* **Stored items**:
☆ ☆ ☆ ☆ ☆

(** [lights] is [None] for a NULL array. *)
Definition calculate_total_lighting_intensity (surface_normal : vec3_t)
    (lights : option (list light_t)) (num_lights : Z) : res float :=
  match lights with
  | None => Ok F0_5
  | Some ls =>
      if num_lights <=? 0 then Ok F0_5
      else
        let* total := light_loop (Z.to_nat num_lights) 0 surface_normal ls F0 in
        Ok (clamp_total total)
  end.



End Lighting.

(** ** libc's qsort

    The order among elements the comparator reports equal is not fixed by
    C; the sort below keeps them in their original order.  For elements
    the comparator orders strictly every sorting algorithm gives the same
    result. *)

Fixpoint qsort_insert {A : Type} (cmp : A -> A -> Z) (a : A) (l : list A) : list A :=
  match l with
  | [] => [a]
  | b :: l' => if cmp a b <=? 0 then a :: b :: l' else b :: qsort_insert cmp a l'
  end.

Definition qsort {A : Type} (cmp : A -> A -> Z) (l : list A) : list A :=
  fold_right (qsort_insert cmp) [] l.

(** ** renderer.c *)

Module Renderer.
Import Math3d Canvas Lighting.

(** [model_t]: [num_vertices] and [num_edges] are the lengths of the two
    lists; an edge is a pair of vertex indices. *)
Record model_t : Type := mkmodel {
  vertices : list vec3_t;
  edges : list (Z * Z)
}.

Definition num_vertices (model : model_t) : Z := Z.of_nat (List.length (vertices model)).

(** [is_clipped]: 0 unclipped, 1 behind the eye, 2 outside the frustum. *)
Record projected_vertex_t : Type := mkpv {
  position_screen : vec3_t;
  is_clipped : Z
}.

Record renderable_edge_t : Type := mkedge {
  v0 : projected_vertex_t;
  v1 : projected_vertex_t;
  avg_z : float;
  original_edge_index : Z
}.

Definition compare_renderable_edges (edge_a edge_b : renderable_edge_t) : Z :=
  if flt (avg_z edge_a) (avg_z edge_b) then 1
  else if fgt (avg_z edge_a) (avg_z edge_b) then -1
  else 0.

(** One call of [draw_line_f]. *)
Record draw_call : Type := mkcall {
  call_x0 : float; call_y0 : float;
  call_x1 : float; call_y1 : float;
  call_thickness : float;
  call_intensity : float
}.

Section WithLibm.
Context {L : Libm}.
(** The content of a struct field that was never written. *)
Variable indeterminate : float.

Definition camera_position (local_vertex : vec3_t) (model_matrix view_matrix : mat4_t) : vec3_t :=
  let world_pos := mat4_transform_point model_matrix local_vertex in
  mat4_transform_point view_matrix world_pos.

Definition clip_row (projection_matrix : mat4_t) (row : nat) (camera_pos : vec3_t) : float :=
  fadd (fadd (fadd (fmul (at_ projection_matrix row) (x camera_pos))
                   (fmul (at_ projection_matrix (4 + row)) (y camera_pos)))
             (fmul (at_ projection_matrix (8 + row)) (z camera_pos)))
       (at_ projection_matrix (12 + row)).

Definition project_vertex (local_vertex : vec3_t)
    (model_matrix view_matrix projection_matrix : mat4_t)
    (screen_width screen_height : Z) : projected_vertex_t :=
  let camera_pos := camera_position local_vertex model_matrix view_matrix in
  let z_cam := z camera_pos in
  let clip_x := clip_row projection_matrix 0 camera_pos in
  let clip_y := clip_row projection_matrix 1 camera_pos in
  let clip_z := clip_row projection_matrix 2 camera_pos in
  let w_clip := clip_row projection_matrix 3 camera_pos in
  if flt w_clip FLT_EPSILON then
    mkpv (mkvec3 (of_int (-10000)) (of_int (-10000)) z_cam
                 indeterminate indeterminate indeterminate) 1
  else
    let ndc_x := fdiv clip_x w_clip in
    let ndc_y := fdiv clip_y w_clip in
    let ndc_z := fdiv clip_z w_clip in
    let clipped :=
      if flt ndc_x (fneg F1) || fgt ndc_x F1 ||
         flt ndc_y (fneg F1) || fgt ndc_y F1 ||
         flt ndc_z (fneg F1) || fgt ndc_z F1
      then 2 else 0 in
    let screen_x := fmul (fmul (fadd ndc_x F1) F0_5) (of_int screen_width) in
    let screen_y := fmul (fmul (fsub F1 ndc_y) F0_5) (of_int screen_height) in
    mkpv (vec3_set_cartesian
            (mkvec3 screen_x screen_y z_cam indeterminate indeterminate indeterminate)
            screen_x screen_y z_cam)
         clipped.

Definition unset_vertex : projected_vertex_t :=
  mkpv (mkvec3 indeterminate indeterminate indeterminate
               indeterminate indeterminate indeterminate) 0.

Definition project_all (model : model_t)
    (model_matrix view_matrix projection_matrix : mat4_t)
    (screen_width screen_height : Z) : list projected_vertex_t :=
  map (fun v => project_vertex v model_matrix view_matrix projection_matrix
                               screen_width screen_height)
      (vertices model).

Definition index_ok (n idx : Z) : bool := (0 <=? idx) && (idx <? n).

(** The loop that fills [edges_to_render]; [i] is the index of the
    first edge of [es] in the model. *)
Fixpoint collect_edges (projected_vertices : list projected_vertex_t)
    (i : Z) (es : list (Z * Z)) : list renderable_edge_t :=
  match es with
  | [] => []
  | (idx0, idx1) :: es' =>
      let n := Z.of_nat (List.length projected_vertices) in
      if (idx0 <? 0) || (idx0 >=? n) || (idx1 <? 0) || (idx1 >=? n) then
        collect_edges projected_vertices (i + 1) es'
      else
        let pv0 := nth (Z.to_nat idx0) projected_vertices unset_vertex in
        let pv1 := nth (Z.to_nat idx1) projected_vertices unset_vertex in
        if (is_clipped pv0 =? 1) || (is_clipped pv1 =? 1) then
          collect_edges projected_vertices (i + 1) es'
        else
          mkedge pv0 pv1
                 (fmul (fadd (z (position_screen pv0)) (z (position_screen pv1))) F0_5)
                 i
          :: collect_edges projected_vertices (i + 1) es'
  end.

Definition edges_to_render (model : model_t)
    (model_matrix view_matrix projection_matrix : mat4_t)
    (screen_width screen_height : Z) : list renderable_edge_t :=
  collect_edges
    (project_all model model_matrix view_matrix projection_matrix
                 screen_width screen_height)
    0 (edges model).

Definition sorted_edges (model : model_t)
    (model_matrix view_matrix projection_matrix : mat4_t)
    (screen_width screen_height : Z) : list renderable_edge_t :=
  qsort compare_renderable_edges
    (edges_to_render model model_matrix view_matrix projection_matrix
                     screen_width screen_height).

Definition zero_vertex : vec3_t :=
  mkvec3 indeterminate indeterminate indeterminate
         indeterminate indeterminate indeterminate.

(** The drawing loop, over the lighting function it may call and the
    line drawing it performs. *)
Section Draw.
Context {St : Type}.
Variable shade : vec3_t -> option (list light_t) -> Z -> res float.
Variable draw : St -> draw_call -> res St.

Definition edge_direction (model : model_t) (model_matrix : mat4_t)
    (edge : renderable_edge_t) : vec3_t :=
  let e := nth (Z.to_nat (original_edge_index edge)) (edges model) (0, 0) in
  let v0_world :=
    mat4_transform_point model_matrix
      (nth (Z.to_nat (fst e)) (vertices model) zero_vertex) in
  let v1_world :=
    mat4_transform_point model_matrix
      (nth (Z.to_nat (snd e)) (vertices model) zero_vertex) in
  vec3_normalize
    (mkvec3 (fsub (x v1_world) (x v0_world))
            (fsub (y v1_world) (y v0_world))
            (fsub (z v1_world) (z v0_world))
            indeterminate indeterminate indeterminate).

Definition line_intensity (model : model_t) (model_matrix : mat4_t)
    (lights : option (list light_t)) (num_lights : Z)
    (edge : renderable_edge_t) : res float :=
  match lights with
  | Some _ =>
      if 0 <? num_lights then
        shade (edge_direction model model_matrix edge) lights num_lights
      else Ok F1
  | None => Ok F1
  end.

Definition draw_edge (model : model_t) (model_matrix : mat4_t)
    (lights : option (list light_t)) (num_lights : Z) (line_thickness : float)
    (edge : renderable_edge_t) (s : St) : res St :=
  if (is_clipped (v0 edge) =? 0) && (is_clipped (v1 edge) =? 0) then
    let* intensity := line_intensity model model_matrix lights num_lights edge in
    draw s (mkcall (x (position_screen (v0 edge))) (y (position_screen (v0 edge)))
                   (x (position_screen (v1 edge))) (y (position_screen (v1 edge)))
                   line_thickness intensity)
  else Ok s.

Definition draw_edges (model : model_t) (model_matrix : mat4_t)
    (lights : option (list light_t)) (num_lights : Z) (line_thickness : float)
    (sorted : list renderable_edge_t) (s : St) : res St :=
  for_each (draw_edge model model_matrix lights num_lights line_thickness) sorted s.
End Draw.

Definition draw_on_canvas (fuel : nat) (c : canvas_t) (d : draw_call) : res canvas_t :=
  draw_line_f fuel c (call_x0 d) (call_y0 d) (call_x1 d) (call_y1 d)
              (call_thickness d) (call_intensity d).

Definition render_wireframe (fuel : nat) (canvas : canvas_t) (model : model_t)
    (model_matrix view_matrix projection_matrix : mat4_t)
    (lights : option (list light_t)) (num_lights : Z)
    (viewport_radius_param line_thickness : float) : res canvas_t :=
  match vertices model, edges model with
  | [], _ | _, [] => Ok canvas
  | _, _ =>
      let canvas' := canvas_set_circular_viewport canvas viewport_radius_param in
      draw_edges calculate_total_lighting_intensity (draw_on_canvas fuel)
        model model_matrix lights num_lights line_thickness
        (sorted_edges model model_matrix view_matrix projection_matrix
                      (width canvas) (height canvas))
        canvas'
  end.

(** The calls of [draw_line_f] a [render_wireframe] makes, in order,
    with [shade] in the place of the lighting function. *)
Definition record_call (log : list draw_call) (d : draw_call) : res (list draw_call) :=
  Ok (log ++ [d]).

Definition render_calls_with (shade : vec3_t -> option (list light_t) -> Z -> res float)
    (screen_width screen_height : Z) (model : model_t)
    (model_matrix view_matrix projection_matrix : mat4_t)
    (lights : option (list light_t)) (num_lights : Z)
    (line_thickness : float) : res (list draw_call) :=
  match vertices model, edges model with
  | [], _ | _, [] => Ok []
  | _, _ =>
      draw_edges shade record_call
        model model_matrix lights num_lights line_thickness
        (sorted_edges model model_matrix view_matrix projection_matrix
                      screen_width screen_height)
        []
  end.

Definition render_wireframe_calls :=
  render_calls_with calculate_total_lighting_intensity.

End WithLibm.

End Renderer.

(** ** obj_loader.c *)

Module ObjLoader.
Import Math3d Renderer.

Definition MAX_LINE_LENGTH : nat := 256.
Definition MAX_FACE_VERTS : nat := 32.

Fixpoint take (n : nat) (s : string) : string :=
  match n, s with
  | S n', String c s' => String c (take n' s')
  | _, _ => EmptyString
  end.

Fixpoint drop (n : nat) (s : string) : string :=
  match n, s with
  | S n', String _ s' => drop n' s'
  | _, _ => s
  end.

Definition newline : ascii := "010"%char.
Definition carriage_return : ascii := "013"%char.
Definition space : ascii := " "%char.

(** [strchr(current_pos, newline)]: the text before the first newline
    and, when there is one, the text after it. *)
Fixpoint split_newline (s : string) : string * option string :=
  match s with
  | EmptyString => (EmptyString, None)
  | String c s' =>
      if Ascii.eqb c newline then (EmptyString, Some s')
      else let '(l, rest) := split_newline s' in (String c l, rest)
  end.

(** The content of [line_buffer] and the new [current_pos]. *)
Definition next_line (s : string) : string * string :=
  match split_newline s with
  | (l, Some rest) => (take (MAX_LINE_LENGTH - 1) l, rest)
  | (_, None) =>
      let l := take (MAX_LINE_LENGTH - 1) s in
      (l, drop (String.length l) s)
  end.

Fixpoint trim_cr (line : string) : string :=
  match line with
  | EmptyString => EmptyString
  | String c EmptyString => if Ascii.eqb c carriage_return then EmptyString else line
  | String c rest => String c (trim_cr rest)
  end.

(** The loop that steps [token_start] over spaces. *)
Fixpoint skip_spaces (s : string) : string :=
  match s with
  | String c s' => if Ascii.eqb c space then skip_spaces s' else s
  | EmptyString => s
  end.

(** The loop that steps [token_start] to the next space or to the end. *)
Fixpoint skip_token (s : string) : string :=
  match s with
  | String c s' => if Ascii.eqb c space then s else skip_token s'
  | EmptyString => s
  end.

☆ ☆ ☆ ☆ ☆

Check every line above for the string "Variable", and copy the ones that have it.

Variable indeterminate : float.
Variable shade : vec3_t -> option (list light_t) -> Z -> res float.
Variable draw : St -> draw_call -> res St.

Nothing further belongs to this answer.